La sueur des esclaves n’est pas sèche
Tandis qu’en juillet, les statues tombaient dans un grand fracas médiatique, 180 ONG publiaient un rapport montrant que 20% des vêtements en coton vendus dans le monde en 2019 avait été fabriqué dans des camps de travail forcé imposé par les Chinois à la population Ouïghour. Les conditions de vie épouvantables, les traitements terrifiants infligés à cette minorité du Xinjiang (où se produit 80% du coton chinois) incluent la castration, le viol systématique et le prélèvement d’organes pour alimenter un trafic international lucratif.
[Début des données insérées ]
(* ===== verification/Network.v ===== *)
(** * The network behind the io seam

    Models [src/src/io/network.h].  The abstract class [io::Network] is the typeclass
    [Network.t] over a machine state [N]: every call returns its result and the state it
    leaves, and a read into a caller's buffer returns the bytes it copied.  A handler is a
    value of a type [H]; [poll], which runs handlers, acts on the world the network is part
    of and is not a member of the class.  [Network.laws] is what the broker relies on to
    come back from its loops. *)
From S2P Require Import Prelude Base Disk.

Definition kInvalidConn : Z := 2 ^ 64 - 1.

Module Interest.

Inductive t := kNone | kRead | kWrite | kReadWrite.

#[global] Instance t_eq_dec : EqDecision t.
Proof. solve_decision. Defined.

End Interest.

Definition wants_read (i : Interest.t) : bool :=
  match i with Interest.kRead | Interest.kReadWrite => true | _ => false end.
Definition wants_write (i : Interest.t) : bool :=
  match i with Interest.kWrite | Interest.kReadWrite => true | _ => false end.

(** The members of [ConnHandler]. *)
Inductive Upcall := on_readable | on_writable | on_hangup.

Module Network.

(** [io::Network].  [read conn n] reads into a buffer of [n] bytes. *)
Class t (N H : Type) := {
  listen : Z -> Z -> N -> Result Z * N;
  local_port : Z -> N -> Result Z * N;
  accept : Z -> N -> Result Z * N;
  connect : chars -> Z -> N -> Result Z * N;
  read : Z -> Z -> N -> Result (list Z) * N;
  write : Z -> list Z -> N -> Result Z * N;
  close : Z -> N -> N;
  watch : Z -> Interest.t -> option H -> N -> N }.

(** A write takes no more than it was given, and a read returns no more than was asked for. *)
Class laws (N H : Type) `{t N H} : Prop := {
  write_law c data n r n' : write c data n = (Ok r, n') -> 0 <= r <= zlen data;
  read_law c k n bs n' : 0 <= k -> read c k n = (Ok bs, n') -> zlen bs <= k }.

End Network.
Parmi ces sévices, le travail forcé dans les usines fabriquant les vêtements de marques chéries des consommateurs occidentaux.
S’il s’agit de cultiver un devoir de mémoire, encore est-ce pour que cette mémoire reste assez vive pour que la situation ne se reproduise pas.
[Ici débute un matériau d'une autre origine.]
(* ===== verification/Broker.v ===== *)
(** * The broker

    Models [src/src/server/broker.h]/[broker.cpp] in full: the object with its log, its Raft
    node, its vote file and its connections, over any disk, network and event loop behind
    the io seam.

    A [World] is the broker and what it holds references to.  The observer is a function on
    the world, called where the code calls it; [observer_] says whether there is one.  The
    closure that [schedule_tick] hands to the event loop is the value [tick_task], the
    [this] that it registers with the network is [self].  The generator behind [rng_] is
    shared with the Raft node, which draws from it.  The loops over a connection's
    input run on fuel, since nothing but the network ends them: [None] is running out of
    it.  Counters are not wrapped.

    [~Broker] closes the vote file before the members go, the log among them. *)
From S2P Require Import Prelude Base Random Wire RecordBatch SparseIndex Disk Segment Log Network.
From S2P Require Import RaftTypes RaftCodec RaftNode StateFile.

(** [runtime::EventLoop], as far as the broker uses it. *)
Class Timers (L T : Type) := add_timer_after : Z -> T -> L -> L.

(** The members of [BrokerObserver]. *)
Inductive Observation :=
  | on_log_recovered (next_offset bytes_truncated : Z)
  | on_raft_recovered (term voted_for : Z)
  | on_appended (base count : Z)
  | on_fsynced (end_ : Z)
  | on_replicated (end_ : Z)
  | on_truncated (from : Z)
  | on_committed (from to : Z)
  | on_campaign (term : Z)
  | on_vote (term candidate : Z)
  | on_became_leader (term log_end : Z)
  | on_stepped_down (term leader : Z)
  | on_hard_state_persisted (term voted_for : Z)
  | on_protocol_error (what : string) (a b : Z).

Module Broker.

Record Peer := mkPeer { peer_host : chars; peer_port : Z; peer_id : Z }.

Record BrokerConfig := mkConfig {
  id : Z;
  data_dir : chars;
  port : Z;
  peers : list Peer;
  tick_interval : Z;
  election_timeout_ticks : Z;
  election_timeout_jitter_ticks : Z;
  heartbeat_timeout_ticks : Z;
  segment_max_bytes : Z;
  fsync_hard_state : bool;
  ack_on_local_append : bool }.

Record Stream := mkStream { in_ : Buffer.t; out : Buffer.t; outgoing : bool }.

#[global] Instance Stream_eta : Settable Stream := fun s => mkStream (in_ s) (out s) (outgoing s).

Definition new_stream : Stream := mkStream Buffer.empty_buffer Buffer.empty_buffer false.

Definition kStateFileName : chars := lit "raft.state".
Definition kEntryScratchBytes : Z := 64 * 1024.
Definition kReadChunk : Z := 4096.

Section Object.
Context {G : Type} {RG : Random G}.

Record t := mk {
  config_ : BrokerConfig;
  observer_ : bool;
  log_ : option Log.t;
  raft_ : option (Node G);
  state_file_ : Z;
  state_sequence_ : Z;
  last_commit_seen_ : Z;
  listener_ : Z;
  streams_ : gmap Z Stream;
  peer_conns_ : list Z;
  next_correlation_ : Z;
  ticks_ : Z;
  appends_ : Z;
  raft_sent_ : Z;
  raft_received_ : Z;
  hard_state_writes_ : Z;
  running_ : bool }.

#[global] Instance Broker_eta : Settable t := fun b =>
  mk (config_ b) (observer_ b) (log_ b) (raft_ b) (state_file_ b) (state_sequence_ b) (last_commit_seen_ b)
    (listener_ b) (streams_ b) (peer_conns_ b) (next_correlation_ b) (ticks_ b) (appends_ b) (raft_sent_ b)
    (raft_received_ b) (hard_state_writes_ b) (running_ b).

(** The constructor. *)
Definition new (config : BrokerConfig) (observer : bool) : t :=
  mk config observer None None kInvalidFile 0 0 kInvalidConn ∅
    (zrep (zlen (peers config)) kInvalidConn) 1 0 0 0 0 0 false.

Definition is_leader (b : t) : bool :=
  match raft_ b with Some n => bool_decide (role_ n = kLeader) | None => false end.
Definition term (b : t) : Z := match raft_ b with Some n => hs_term (hard_ n) | None => 0 end.
Definition leader (b : t) : Z := match raft_ b with Some n => leader_ n | None => kNoNode end.
Definition commit_index (b : t) : Z := match raft_ b with Some n => commit_index_ n | None => 0 end.
Definition log_end (b : t) : Z := match raft_ b with Some n => log_end_ n | None => 0 end.

Context {D : Type} {DO : Disk.t D}.
Context {N H : Type} {NO : Network.t N H}.
Context {L T : Type} {LO : Timers L T}.
(** What a broker runs in: the object itself and what it holds references to.  The parts of a
    world may share state: the simulator's are all driven by one generator. *)
Class Host (W : Type) := {
  broker : W -> t; put_broker : t -> W -> W;
  disk : W -> D; put_disk : D -> W -> W;
  net : W -> N; put_net : N -> W -> W;
  loop : W -> L; put_loop : L -> W -> W;
  rng : W -> G; put_rng : G -> W -> W }.

#[global] Instance broker_setter {W} {HO : Host W} : Setter broker := fun f w => put_broker (f (broker w)) w.
#[global] Instance disk_setter {W} {HO : Host W} : Setter disk := fun f w => put_disk (f (disk w)) w.
#[global] Instance net_setter {W} {HO : Host W} : Setter net := fun f w => put_net (f (net w)) w.
#[global] Instance loop_setter {W} {HO : Host W} : Setter loop := fun f w => put_loop (f (loop w)) w.
#[global] Instance rng_setter {W} {HO : Host W} : Setter rng := fun f w => put_rng (f (rng w)) w.

Section Members.
Context {W : Type} {HO : Host W}.
Abbreviation World := W.

Context (self : H) (tick_task : T) (observe : Observation -> World -> World).

(** [if (observer_ != nullptr) observer_->...] *)
Definition notify (o : Observation) (w : World) : World := if observer_ (broker w) then observe o w else w.

(** Assign to members of the broker. *)
Definition modify (f : t -> t) (w : World) : World := w <| broker := f (broker w) |>.

Definition stop (w : World) : World := modify (fun b => b <| running_ := false |>) w.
Bien sûr l’esclavage d’aujourd’hui n’abroge pas l’esclavage d’hier. Mais s’il s’agit de cultiver un devoir de mémoire, encore est-ce pour que cette mémoire reste assez vive pour que la situation ne se reproduise pas. Renverser rageusement la statue de la reine Victoria (qui, soit dit en passant, accéda au trône britannique quatre ans après l’abolition de l’esclavage), pourquoi pas ? Mais sans doute la justice réclame-t-elle plus essentiellement aujourd’hui de s’assurer de la provenance d’un simple tee shirt de coton. La sueur des esclaves n’est pas sèche, même quand le vêtement qu’ils fabriquent est barré du slogan émancipateur le plus noble.